(** ** Filling *)

Lemma fill_spec fuel now cur new :
  in_u16 cur -> in_u16 new -> (new - cur) mod 65536 <= Z.of_nat fuel ->
  exists l, fill fuel now cur new = Ok l /\ run_from cur l /\ zlen l = (new - cur) mod 65536 /\
    Forall node_ok l /\
    (forall x, In x l -> ts x = now /\ times x = 0 /\
       state x = if seq x =? new then SEQ_RECVED else SEQ_MISSING).
Proof.
  revert cur; induction fuel as [|fuel IH]; intros cur Hc Hn Hf; cbn [fill].
  - replace (cur =? new) with true by int_lia. exists []. cbn.
    repeat split; auto; try contradiction. change (zlen []) with 0. int_lia.
  - destruct (Z.eqb_spec cur new) as [->|Hne].
    + exists []. cbn. repeat split; auto; try contradiction. now rewrite Z.sub_diag.
    + assert (Hstep : (new - u16 (cur + 1)) mod 65536 = (new - cur) mod 65536 - 1) by int_lia.
      destruct (IH (u16 (cur + 1))) as (l & -> & Hr & Hl & Hok & Hx);
        [apply u16_range|exact Hn|lia|].
      cbn [bind]. eexists. split; [reflexivity|]. cbn [run_from seq]. split; [auto|].
      rewrite zlen_cons. split; [lia|]. split.
      * constructor; [|exact Hok]. unfold node_ok; cbn. case_if; lia.
      * intros x [<-|Hin]; [cbn; auto|]. apply Hx, Hin.
Qed.

(** ** Visiting *)

(** The numbers whose (next) request is due. *)
Definition due (now : Z) (s : seq_info) : bool :=
  (state_eqb (state s) SEQ_MISSING && (12000 <? now - ts s)) ||
  (state_eqb (state s) SEQ_NACKED && (155000 <? now - ts s)).

Lemma visit_seq now new s : seq (fst (visit now new s)) = seq s.
Proof. unfold visit. repeat case_if; reflexivity. Qed.

Lemma visit_node_ok now new s : node_ok s -> node_ok (fst (visit now new s)).
Proof.
  unfold visit, node_ok. intros H. destruct (seq s =? new).
  { cbn. destruct (state s); lia. }
  destruct (state s) eqn:E; cbn [state_eqb andb].
  - case_if; cbn [fst state times]; [rewrite H; cbv; intuition discriminate|now rewrite E].
  - rewrite (u16_id (times s + 1)) by (int_unfold; lia). unfold MAX_TIMES_OF_RESEND.
    destruct (_ <? now - ts s); cbn [andb fst]; [|now rewrite E].
    replace (times s <=? 10) with true by lia. destruct (Z.ltb_spec 10 (times s + 1)); cbn; lia.
  - cbn [fst]. now rewrite E.
  - cbn [fst]. now rewrite E.
Qed.

Lemma visit_asks now new s :
  node_ok s -> snd (visit now new s) = negb (seq s =? new) && due now s.
Proof.
  intros H. unfold visit, due, SEQ_MISSING_WAIT, SEQ_NACKED_WAIT, MAX_TIMES_OF_RESEND.
  destruct (seq s =? new); [reflexivity|]. cbn [negb andb]. unfold node_ok in H.
  destruct (state s); cbn [state_eqb andb orb]; try reflexivity.
  - destruct (12000 <? now - ts s); reflexivity.
  - replace (times s <=? 10) with true by lia. rewrite andb_true_r.
    destruct (155000 <? now - ts s); reflexivity.
Qed.

(** What a request does to a number: it is counted, and stamped now. *)
Lemma visit_counts now new s :
  node_ok s -> snd (visit now new s) = true ->
  times (fst (visit now new s)) = times s + 1 /\ ts (fst (visit now new s)) = now.
Proof.
  intros H. unfold visit. unfold node_ok in H.
  destruct (seq s =? new); [discriminate|].
  destruct (state s); cbn [state_eqb andb]; repeat case_if; cbn; try discriminate; intros _;
    rewrite ?u16_id by (int_unfold; lia); auto.
Qed.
++++++
→ **Exercise prompt**: Return the lines above, from the one containing "Lemma visit_asks now" to the end, exactly as they stand.

→ **Answer section**:
Lemma visit_asks now new s :
  node_ok s -> snd (visit now new s) = negb (seq s =? new) && due now s.
Proof.
  intros H. unfold visit, due, SEQ_MISSING_WAIT, SEQ_NACKED_WAIT, MAX_TIMES_OF_RESEND.
  destruct (seq s =? new); [reflexivity|]. cbn [negb andb]. unfold node_ok in H.
  destruct (state s); cbn [state_eqb andb orb]; try reflexivity.
  - destruct (12000 <? now - ts s); reflexivity.
  - replace (times s <=? 10) with true by lia. rewrite andb_true_r.
    destruct (155000 <? now - ts s); reflexivity.
Qed.

(** What a request does to a number: it is counted, and stamped now. *)
Lemma visit_counts now new s :
  node_ok s -> snd (visit now new s) = true ->
  times (fst (visit now new s)) = times s + 1 /\ ts (fst (visit now new s)) = now.
Proof.
  intros H. unfold visit. unfold node_ok in H.
  destruct (seq s =? new); [discriminate|].
  destruct (state s); cbn [state_eqb andb]; repeat case_if; cbn; try discriminate; intros _;
    rewrite ?u16_id by (int_unfold; lia); auto.
Qed.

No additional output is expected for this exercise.